🤖 AI Summary
Existing mobile agents are limited in complex, long-horizon tasks due to insufficient experience and underdeveloped skills. This work proposes K²-Agent, a hierarchical framework that, for the first time, decouples and co-evolves declarative knowledge (know-what) and procedural knowledge (know-how) to enable self-evolving high-level planning and autonomously generated low-level skills. The approach integrates an SRLR cycle—Summarize, Reflect, Locate, Revise—to refine high-level reasoning and introduces Curriculum-guided Group Relative Policy Optimization (C-GRPO) to train the low-level executor, augmented by decoupled rewards and dynamic demonstration injection. Using only raw screenshots and off-the-shelf foundation models, K²-Agent achieves a 76.1% success rate on AndroidWorld and demonstrates exceptional cross-task generalization on ScreenSpot-v2 and AitW.
📝 Abstract
Existing mobile device control agents often perform poorly when solving complex tasks requiring long-horizon planning and precise operations, typically due to a lack of relevant task experience or unfamiliarity with skill execution.
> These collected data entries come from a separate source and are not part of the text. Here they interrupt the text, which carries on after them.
(* ===== verification/GoJson.v ===== *)
(** * JSON documents and files

    [encoding/json] is modelled at the level of documents: a [json] value is
    what the decoder sees once the text is parsed (strings are then valid
    UTF-8), and what the encoder writes.  The concrete syntax (indentation,
    escapes, base64, RFC 3339) is not modelled. *)
From S2P Require Import Prelude GoStrings GoRuntime.

Open Scope Z_scope.
Open Scope go_scope.

#[warnings="-register-all"]
Inductive json :=
  | JNull
  | JBool (b : bool)
  | JNum (n : Z)
  (** A number written with a fraction or an exponent. *)
  | JReal (literal : bytes)
  | JStr (s : bytes)
  | JArr (l : list json)
  | JObj (kvs : list (bytes * json)).

(** The kind a decoding error names. *)
Definition json_kind (v : json) : bytes :=
  match v with
  | JNull => "null" | JBool _ => "bool" | JNum _ | JReal _ => "number"
  | JStr _ => "string" | JArr _ => "array" | JObj _ => "object"
  end.

(** [json.Marshal] of a Go string: invalid UTF-8 becomes U+FFFD. *)
Definition marshal_string (s : bytes) : json := JStr (to_valid_utf8 s).

(** [json.Unmarshal(v, &s)] for [var s string]: [null] leaves [s] empty. *)
Definition unmarshal_string (v : json) : option bytes :=
  match v with JStr s => Some s | JNull => Some [] | _ => None end.

(** [json.Unmarshal(v, &l)] for [var l []string]. *)
Definition unmarshal_strings (v : json) : option (list bytes) :=
  match v with
  | JArr l => mapM unmarshal_string l
  | JNull => Some []
  | _ => None
  end.

(** [json.Unmarshal(v, &m)] for [var m map[string]json.RawMessage]: of two
    equal keys the later one wins. *)
Definition unmarshal_raw_map (v : json) : option (gmap bytes json) :=
  match v with
  | JObj kvs => Some (foldl (λ m kv, <[kv.1 := kv.2]> m) ∅ kvs)
  | JNull => Some ∅
  | _ => None
  end.

(** ** Decoding into structs

    A decoder takes the value and what the variable holds, and gives what it holds
    then and whether there was no error; after an error in one field the decoder
    goes on with the others. *)
Definition decoder (A : Type) : Type := json → A → A * bool.

Definition decode_string : decoder bytes := λ v s,
  match v with JStr t => (t, true) | JNull => (s, true) | _ => (s, false) end.
Definition decode_bool : decoder bool := λ v b,
  match v with JBool c => (c, true) | JNull => (b, true) | _ => (b, false) end.
Definition decode_int64 : decoder Z := λ v z,
  match v with
  | JNum n => if (int64_min <=? n) && (n <=? int64_max) then (n, true) else (z, false)
  | JNull => (z, true)
  | _ => (z, false)
  end.
(** A pointer; a nil one is given a [zero] value to decode into. *)
Definition decode_pointer {A} (zero : A) (d : decoder A) : decoder (option A) := λ v p,
  match v with
  | JNull => (None, true)
  | _ => let '(a, ok) := d v (default zero p) in (Some a, ok)
  end.
(** [[]json.RawMessage] *)
Definition decode_raw_list : decoder (list json) := λ v l,
  match v with JArr l' => (l', true) | JNull => ([], true) | _ => (l, false) end.

(** The key of an object names a field if it is equal to the field's name up to
    simple case folding; besides the ASCII letters the long s and the Kelvin sign
    fold to ASCII. *)
Definition fold_rune (r : Z) : Z :=
  if r =? 0x17F then code "S" else if r =? 0x212A then code "K" else ascii_upper r.
Definition same_key (key name : bytes) : bool :=
  bool_decide (fold_rune <$> runes key = fold_rune <$> runes name).

Definition field {A B} (name : bytes) (get : A → B) (set : B → A → A) (d : decoder B) : bytes * decoder A :=
  (name, λ v a, let '(b, ok) := d v (get a) in (set b a, ok)).

(** The pairs of the object in turn; keys that name no field are ignored. *)
Definition decode_pair {A} (fields : list (bytes * decoder A)) (st : A * bool) (kv : bytes * json) : A * bool :=
  match List.find (λ f, same_key kv.1 f.1) fields with
  | Some f => let '(a, ok) := f.2 kv.2 st.1 in (a, st.2 && ok)
  | None => st
  end.
Definition decode_struct {A} (fields : list (bytes * decoder A)) : decoder A := λ v a,
  match v with
  | JObj kvs => foldl (decode_pair fields) (a, true) kvs
  | JNull => (a, true)
  | _ => (a, false)
  end.

(** The content of a file holding a document of type [D]: no bytes, bytes that
    do not parse (with the decoder's error), or a document. *)
Inductive file_content (D : Type) :=
  | Blank
  | Malformed (e : bytes)
  | Doc (d : D).
Arguments Blank {D}.
Arguments Malformed {D} _.
Arguments Doc {D} _.

(** The outcome of [os.ReadFile]. *)
Inductive read_result (D : Type) :=
  | NotExist
  | ReadErr (e : bytes)
  | Read (c : file_content D).
Arguments NotExist {D}.
Arguments ReadErr {D} _.
Arguments Read {D} _.

Lemma mapM_unmarshal_strings l :
  Forall valid_utf8 l → mapM unmarshal_string (marshal_string <$> l) = Some l.
Proof. intros H. apply mapM_Some. induction H as [|s l Hs _ IH]; constructor; [|done]. simpl. by rewrite Hs. Qed.

(** The entries of a map in key order, as the encoder writes them. *)
Definition sorted_entries {V} (m : gmap bytes V) : list (bytes * V) :=
  insertion_sort (λ x y, bytes_ltb x.1 y.1) (map_to_list m).

Lemma sorted_entries_perm {V} (m : gmap bytes V) : sorted_entries m ≡ₚ map_to_list m.
Proof. apply insertion_sort_perm. Qed.

Lemma foldl_insert_lookup {V} (kvs : list (bytes * V)) (m : gmap bytes V) k :
  NoDup kvs.*1 →
  foldl (λ m kv, <[kv.1 := kv.2]> m) m kvs !! k =
    match (list_to_map kvs : gmap bytes V) !! k with Some v => Some v | None => m !! k end.
Proof.
  revert m. induction kvs as [|[k' v] kvs IH]; intros m; simpl; [by rewrite lookup_empty|].
  intros [Hk Hnd]%NoDup_cons. rewrite IH by done.
  destruct (decide (k = k')) as [->|Hne].
  - rewrite (not_elem_of_list_to_map_1 kvs) by done. by rewrite !lookup_insert_eq.
  - by rewrite !lookup_insert_ne by done.
Qed.

(** Reading back an object that was written from a map. *)
Lemma foldl_insert_map {V} (kvs : list (bytes * V)) (m : gmap bytes V) :
  kvs ≡ₚ map_to_list m → foldl (λ m kv, <[kv.1 := kv.2]> m) ∅ kvs = m.
Proof.
  intros Hp. assert (NoDup kvs.*1) as Hnd by (rewrite Hp; apply NoDup_fst_map_to_list).
  apply map_eq. intros k. rewrite foldl_insert_lookup by done. rewrite lookup_empty.
  rewrite <- (list_to_map_to_list m).
  rewrite (list_to_map_proper kvs (map_to_list m)) by done. by destruct (_ !! k).
Qed.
We propose K2-Agent, a hierarchical framework that models human-like cognition by separating and co-evolving declarative (knowing what) and procedural (knowing how) knowledge for planning and execution. K2-Agent's high level reasoner is bootstrapped from a single demonstration per task and runs a Summarize-Reflect-Locate-Revise (SRLR) loop to distill and iteratively refine task-level declarative knowledge through self-evolution. The low-level executor is trained with our curriculum-guided Group Relative Policy Optimization (C-GRPO), which (i) constructs a balanced sample pool using decoupled reward signals and (ii) employs dynamic demonstration injection to guide the model in autonomously generating successful trajectories for training. On the challenging AndroidWorld benchmark, K2-Agent achieves a 76.1% success rate using only raw screenshots and open-source backbones. Furthermore, K2-Agent shows powerful dual generalization: its high-level declarative knowledge transfers across diverse base models, while its low-level procedural skills achieve competitive performance on unseen tasks in ScreenSpot-v2 and Android-in-the-Wild (AitW).